There’s nothing wrong with standardized tests per se, but it’s wrong to test only a few subjects and reorient school around those few subjects. Standardized testing is the best tool to compare students across classrooms, schools, states, and countries. It’s bad to punish schools for their test scores when the actual cause is demographic, but that’s not the tests’ fault; it’s the fault of people who can’t accept that the races differ.
School choice is necessary in today’s environment where most schools are centers of leftist indoctrination and/or third-world hell holes. The local public school is only 10% white – maybe even less now – and most students are illiterate. Almost half can’t speak English. Of course I want the choice not to send my daughters there!
If we had a homogeneous country, then we wouldn’t have these problems, for the most part.
Standardized testing has always been there with the CAT tests and Iowa basic skills, et al., depending what part of the country you are in, but it was never a metric for funding. The whole concept is a sort of bad faith strategy of promoting education but in reality stressing inegalitarianism.
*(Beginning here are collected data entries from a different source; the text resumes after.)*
(** * Sabre: the analysis controller (lib/controllers/analyze.js)

    The controller is one asynchronous function that drives the
    collaborators [fs], [compiler], [Profiler], [client] and [report]
    through a fixed pipeline, printing through [console.log] and the [ora]
    spinner and leaving through [process.exit].  It is embedded here as a
    program in a small trace monad: every collaborator call, console line
    and spinner action is recorded in program order, and the three ways
    control can leave a statement (normally, by a thrown value, by
    [process.exit]) are explicit.

    The collaborators live in other modules.  They enter as a record of
    functions, one per call the controller makes, each answering with a
    value or a thrown error; the controller calls each of them at most
    once in a run, so a function of the arguments covers whatever a
    collaborator does.  An [await] suspends the controller until the
    promise settles, so a call and its outcome are one event. *)

From Stdlib Require Import String List ZArith Bool.
Import ListNotations.
Local Open Scope string_scope.
Local Open Scope Z_scope.

(** ** JavaScript values the controller looks into *)

(** A thrown value.  [InvalidArgType] is the [TypeError] Node's [path]
    module throws for an argument that is not a string; [Raised] is
    whatever a collaborator throws or rejects with. *)
Inductive error :=
| InvalidArgType (arg : string)
| Raised (reason : string).
(** X5, on [{"classification": "Spam"}] with and without a priority, and
    on scenario B with and without a tone. *)
Lemma unread_fields_are_ignored_witness :
  response (analyze_message Samples.decode
              (Samples.answering_each (Some Doubles.text_spam)
                 (Some Samples.text_spam_priority))
              Doubles.the_client Doubles.the_message)
  = response (analyze_message Samples.decode
                (Samples.answering_each (Some Doubles.text_spam)
                   (Some Samples.text_spam_priority))
                Samples.other_client Doubles.the_message)
  ∧ response (rewrite_reply Samples.decode Doubles.dumps_flat
                (Samples.answering_each (Some Doubles.text_rewritten)
                   (Some Samples.text_rewritten_tone))
                Doubles.the_client (Doubles.the_rewrite "short"))
    = response (rewrite_reply Samples.decode Doubles.dumps_flat
                  (Samples.answering_each (Some Doubles.text_rewritten)
                     (Some Samples.text_rewritten_tone))
                  Samples.other_client (Doubles.the_rewrite "short")).
Proof.
  split.
  - apply (proj1 (unread_fields_are_ignored Samples.decode Doubles.dumps_flat
                    (Samples.answering_each (Some Doubles.text_spam)
                       (Some Samples.text_spam_priority)))
             Doubles.the_client Samples.other_client Doubles.the_message Doubles.the_message
             {[ "classification" := PyStr "Spam" ]} "priority" (PyInt 1)).
    + unfold analysis_keys. rewrite !elem_of_cons, elem_of_nil. intros H.
      repeat (destruct H as [H|H]; [discriminate H|]). exact H.
    + exists Doubles.text_spam. split; reflexivity.
    + exists Samples.text_spam_priority. split; reflexivity.
  - apply (proj2 (unread_fields_are_ignored Samples.decode Doubles.dumps_flat
                    (Samples.answering_each (Some Doubles.text_rewritten)
                       (Some Samples.text_rewritten_tone)))
             Doubles.the_client Samples.other_client
             (Doubles.the_rewrite "short") (Doubles.the_rewrite "short")
             {[ "rewritten_reply" := PyStr "Got it, will do." ]} "tone" (PyStr "short")).
    + discriminate.
    + reflexivity.
    + exists Doubles.text_rewritten. split; reflexivity.
    + exists Samples.text_rewritten_tone. split; reflexivity.
Defined.

(** X6, on [{}] against [{"classification": "Informational"}], and on
    [{}] against the base reply sent back. *)
Lemma omitted_field_is_its_default_witness :
  response (analyze_message Samples.decode
              (Samples.answering_each (Some Doubles.text_empty)
                 (Some Samples.text_informational))
              Doubles.the_client Doubles.the_message)
  = response (analyze_message Samples.decode
                (Samples.answering_each (Some Doubles.text_empty)
                   (Some Samples.text_informational))
                Samples.other_client Doubles.the_message)
  ∧ response (rewrite_reply Samples.decode Doubles.dumps_flat
                (Samples.answering_each (Some Doubles.text_empty)
                   (Some Samples.text_rewritten_base))
                Doubles.the_client (Doubles.the_rewrite "short"))
    = response (rewrite_reply Samples.decode Doubles.dumps_flat
                  (Samples.answering_each (Some Doubles.text_empty)
                     (Some Samples.text_rewritten_base))
                  Samples.other_client (Doubles.the_rewrite "short")).
Proof.
  split.
  - apply (proj1 (omitted_field_is_its_default Samples.decode Doubles.dumps_flat
                    (Samples.answering_each (Some Doubles.text_empty)
                       (Some Samples.text_informational)))
             Doubles.the_client Samples.other_client Doubles.the_message Doubles.the_message
             ∅ "classification" (PyStr "Informational")).
    + apply list_elem_of_here.
    + reflexivity.
    + exists Doubles.text_empty. split; reflexivity.
    + exists Samples.text_informational. split; reflexivity.
  - apply (proj2 (omitted_field_is_its_default Samples.decode Doubles.dumps_flat
                    (Samples.answering_each (Some Doubles.text_empty)
                       (Some Samples.text_rewritten_base)))
             Doubles.the_client Samples.other_client
             (Doubles.the_rewrite "short") (Doubles.the_rewrite "short") ∅).
    + reflexivity.
    + exists Doubles.text_empty. split; reflexivity.
    + exists Samples.text_rewritten_base. split; reflexivity.
Defined.
(** [+aiosqlite] is no occurrence of [+asyncpg]. *)
Lemma py_replace_asyncpg_keeps_aiosqlite b :
  plus_free b ->
  py_replace_from "+asyncpg" "" 0 ("+aiosqlite" ++ b)
  = ("+aiosqlite" ++ b)%string.
Proof.
  intros Hb.
  change ("+aiosqlite" ++ b)%string
    with (String "+" ("aiosqlite" ++ b))%string.
  rewrite py_replace_from_cons.
  assert (String.prefix "+asyncpg" (String "+" ("aiosqlite" ++ b)) = false)
    as -> by reflexivity.
  rewrite (py_replace_from_plus_free "asyncpg" "" "aiosqlite" b)
    by (repeat constructor; discriminate).
  rewrite (py_replace_from_plus_free_id _ _ b Hb). reflexivity.
Qed.

(** X22.  A database URL whose only ["+"] introduces the asynchronous
    driver loses just that driver suffix, be it [+asyncpg] or [+aiosqlite];
    a URL without a ["+"] is left as it is. *)
Theorem sync_dburl_strips_async_driver a b :
  plus_free a -> plus_free b ->
  sync_dburl (a ++ "+asyncpg" ++ b) = (a ++ b)%string
  /\ sync_dburl (a ++ "+aiosqlite" ++ b) = (a ++ b)%string
  /\ sync_dburl a = a.
Proof.
  intros Ha Hb. unfold sync_dburl, py_replace. cbn [is_empty_str].
  repeat split.
  - rewrite (py_replace_from_plus_free _ _ a _ Ha).
    rewrite py_replace_from_occurrence.
    rewrite (py_replace_from_plus_free_id _ _ b Hb). cbn [append].
    rewrite (py_replace_from_plus_free _ _ a _ Ha).
    rewrite (py_replace_from_plus_free_id _ _ b Hb). reflexivity.
  - rewrite (py_replace_from_plus_free _ _ a _ Ha).
    rewrite (py_replace_asyncpg_keeps_aiosqlite b Hb).
    rewrite (py_replace_from_plus_free _ _ a _ Ha).
    rewrite py_replace_from_occurrence.
    rewrite (py_replace_from_plus_free_id _ _ b Hb). reflexivity.
  - rewrite (py_replace_from_plus_free_id _ _ a Ha).
    apply (py_replace_from_plus_free_id _ _ a Ha).
Qed.

End SyncDburl.

(** ** The further properties on the samples *)

Lemma identity_check_exception_propagates_witness :
  response Outage.is_instructor Demo.fetch_last_answer_table_entry
    (Demo.ask (Some "stu1")) Demo.stu2
  = Raised (HTTPException 401).
Proof.
  apply (identity_check_exception_propagates
           Outage.is_instructor Demo.fetch_last_answer_table_entry
           (Demo.ask (Some "stu1")) Demo.stu2 (HTTPException 401)).
  reflexivity.
Defined.

Lemma store_exception_propagates_witness :
  response Demo.is_instructor Outage.fetch_last_answer_table_entry
    (Demo.ask None) Demo.stu2
  = Raised (OtherException "OperationalError").
Proof.
  apply (store_exception_propagates
           Demo.is_instructor Outage.fetch_last_answer_table_entry
           (Demo.ask None) Demo.stu2 (Demo.ask (Some "stu2"))
           (OtherException "OperationalError")).
  - left. reflexivity.
  - reflexivity.
Defined.

Lemma returned_value_is_empty_string_or_truthy_witness :
  Demo.stu1_answer = PyStr "" \/ truthy Demo.stu1_answer = true.
Proof.
  apply (returned_value_is_empty_string_or_truthy
           Demo.is_instructor Demo.fetch_last_answer_table_entry
           (Demo.ask (Some "stu1")) Demo.prof1 Demo.stu1_answer).
  reflexivity.
Defined.

Lemma non_instructor_sid_is_ignored_witness :
  invoke Demo.is_instructor Demo.fetch_last_answer_table_entry
    (setattr_sid (Some "stu1") (Demo.ask None)) Demo.stu2
  = invoke Demo.is_instructor Demo.fetch_last_answer_table_entry
      (setattr_sid (Some "prof1") (Demo.ask None)) Demo.stu2.
Proof.
  apply (non_instructor_sid_is_ignored
           Demo.is_instructor Demo.fetch_last_answer_table_entry
           (Demo.ask None) (Some "stu1") (Some "prof1") Demo.stu2).
  reflexivity.
Defined.

Lemma resolution_is_idempotent_witness :
  invoke Demo.is_instructor Demo.fetch_last_answer_table_entry
    (Demo.ask (Some "prof1")) Demo.prof1
  = invoke Demo.is_instructor Demo.fetch_last_answer_table_entry
      (Demo.ask (Some "")) Demo.prof1.
Proof.
  apply (resolution_is_idempotent
           Demo.is_instructor Demo.fetch_last_answer_table_entry
           (Demo.ask (Some "")) Demo.prof1 (Demo.ask (Some "prof1"))).
  left. reflexivity.
Defined.

Lemma copy_test_book_gives_up_after_100_witness :
  exists e,
    Conftest.all_down
      (repeat (Conftest.Copytree "/w/tests/test_course_1"
                 (Conftest.test_book_path "/b")) 99)
      (Conftest.Copytree "/w/tests/test_course_1"
         (Conftest.test_book_path "/b"))
    = Raised e
    /\ Conftest.copy_test_book Conftest.all_down Conftest.sample_isinstance
         "/b" "/w" []
       = (Raised e,
          repeat (Conftest.Copytree "/w/tests/test_course_1"
                    (Conftest.test_book_path "/b")) 100).
Proof.
  apply (copy_test_book_gives_up_after_100
           Conftest.all_down Conftest.sample_isinstance "/b" "/w").
  intros tr. exists (OtherException "FileExistsError").
  split; reflexivity.
Defined.

Lemma copy_test_book_succeeds_at_first_success_witness :
  Conftest.copy_test_book Conftest.third_time_lucky
    Conftest.sample_isinstance "/b" "/w" []
  = (Returned tt,
     repeat (Conftest.Copytree "/w/tests/test_course_1"
               (Conftest.test_book_path "/b")) 3).
Proof.
  apply (copy_test_book_succeeds_at_first_success
           Conftest.third_time_lucky Conftest.sample_isinstance "/b" "/w"
           2 PyNone).
  - lia.
  - intros j Hj. exists (OtherException "FileExistsError").
    destruct j as [|[|j]]; [split; reflexivity | split; reflexivity | lia].
  - reflexivity.
Defined.

Lemma copy_test_book_other_exception_not_retried_witness :
  Conftest.copy_test_book Conftest.interrupted
    Conftest.sample_isinstance "/b" "/w" []
  = (Raised (OtherException "KeyboardInterrupt"),
     [Conftest.Copytree "/w/tests/test_course_1"
        (Conftest.test_book_path "/b")]).
Proof.
  apply (copy_test_book_other_exception_not_retried
           Conftest.interrupted Conftest.sample_isinstance "/b" "/w"
           0 (OtherException "KeyboardInterrupt")).
  - lia.
  - intros j Hj. lia.
  - reflexivity.
  - reflexivity.
Defined.

Lemma wait_for_webserver_goes_on_without_server_witness :
  fst (Conftest.wait_for_webserver Conftest.all_down
         Conftest.sample_isinstance "http://localhost:8080" [])
  = Returned tt.
Proof.
  apply (wait_for_webserver_goes_on_without_server
           Conftest.all_down Conftest.sample_isinstance
           "http://localhost:8080").
  intros tr. exists (OtherException "URLError"). split; reflexivity.
Defined.

Lemma wait_for_webserver_failure_message_witness :
  Conftest.urlopen_calls
    (snd (Conftest.wait_for_webserver Conftest.all_down
            Conftest.sample_isinstance "http://localhost:8080" []))
  = 10.
Proof.
  apply (wait_for_webserver_failure_message
           Conftest.all_down Conftest.sample_isinstance
           "http://localhost:8080").
  vm_compute. repeat (first [left; reflexivity | right]).
Defined.

Lemma bookserver_session_swallows_delete_failures_witness :
  length
    (Conftest.executed
       (snd (Conftest.bookserver_session Conftest.all_down
               Conftest.sample_isinstance false [])))
  = 43.
Proof.
  apply (bookserver_session_swallows_delete_failures
           Conftest.all_down Conftest.sample_isinstance PyNone).
  - reflexivity.
  - intros tr sql e H. injection H as <-. reflexivity.
Defined.

Lemma bookserver_session_truncate_failure_propagates_witness :
  fst (Conftest.bookserver_session Conftest.all_down
         Conftest.sample_isinstance true [])
  = Raised (OtherException "OperationalError").
Proof.
  apply (bookserver_session_truncate_failure_propagates
           Conftest.all_down Conftest.sample_isinstance PyNone
           (OtherException "OperationalError") eq_refl eq_refl)
    with (swallow := PyNone).
  - reflexivity.
  - reflexivity.
Defined.

Lemma create_test_user_needs_course_witness :
  Conftest._create_test_user Conftest.all_up
    [("username", PyStr "test_user_1"); ("password", PyStr "password_1")] []
  = (Raised (OtherException "KeyError"), []).
Proof.
  apply (create_test_user_needs_course Conftest.all_up
           [("username", PyStr "test_user_1");
            ("password", PyStr "password_1")] []).
  reflexivity.
Defined.

Lemma create_test_user_returns_only_created_witness :
  exists course rest user created,
    Conftest.dict_pop "course"
      [("username", PyStr "test_user_1"); ("password", PyStr "password_1");
       ("course", PyStr "test_child_course_1")]
    = Some (course, rest)
    /\ Conftest.all_up [] (Conftest.Call_AuthUserValidator rest)
       = Returned user
    /\ Conftest.all_up [Conftest.Call_AuthUserValidator rest]
         (Conftest.Await_create_user user)
       = Returned created
    /\ truthy created = true
    /\ Conftest.all_up
         [Conftest.Call_AuthUserValidator rest;
          Conftest.Await_create_user user]
         (Conftest.Call_TestAuthUserValidator (("course", course) :: rest))
       = Returned
           (PyObject "TestAuthUserValidator"
              [("course", PyStr "test_child_course_1");
               ("username", PyStr "test_user_1");
               ("password", PyStr "password_1")])
    /\ snd (Conftest._create_test_user Conftest.all_up
              [("username", PyStr "test_user_1");
               ("password", PyStr "password_1");
               ("course", PyStr "test_child_course_1")] [])
       = [Conftest.Call_AuthUserValidator rest;
          Conftest.Await_create_user user;
          Conftest.Call_TestAuthUserValidator (("course", course) :: rest)].
Proof.
  apply (create_test_user_returns_only_created Conftest.all_up).
  reflexivity.
Defined.

Lemma sync_dburl_strips_async_driver_witness :
  Conftest.sync_dburl "postgresql+asyncpg://runestone@localhost/test"
  = "postgresql://runestone@localhost/test".
Proof.
  refine (proj1 (sync_dburl_strips_async_driver
                   "postgresql" "://runestone@localhost/test" _ _));
    cbn [list_ascii_of_string];
    repeat (apply Forall_cons; [discriminate|]); apply Forall_nil.
Defined.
Since Covid era, Asian performance has surged upward, while white performance has gone way down. We don’t hear anything about this discrepancy. It seems the oligarchs are happy that black and white are becoming “equal”, even if the means to that end is lowering white performance! Of course, all of this is spite based.
There doesn’t seem to be much discussion anywhere about students’ aptitudes. As far as I can tell, hardly any student is equally brilliant in all subjects or broad general areas. No, we don’t all have the same potential for everything. If only some areas are tested for, and not others, that is going to seriously skew our ideas of intelligence where students are concerned.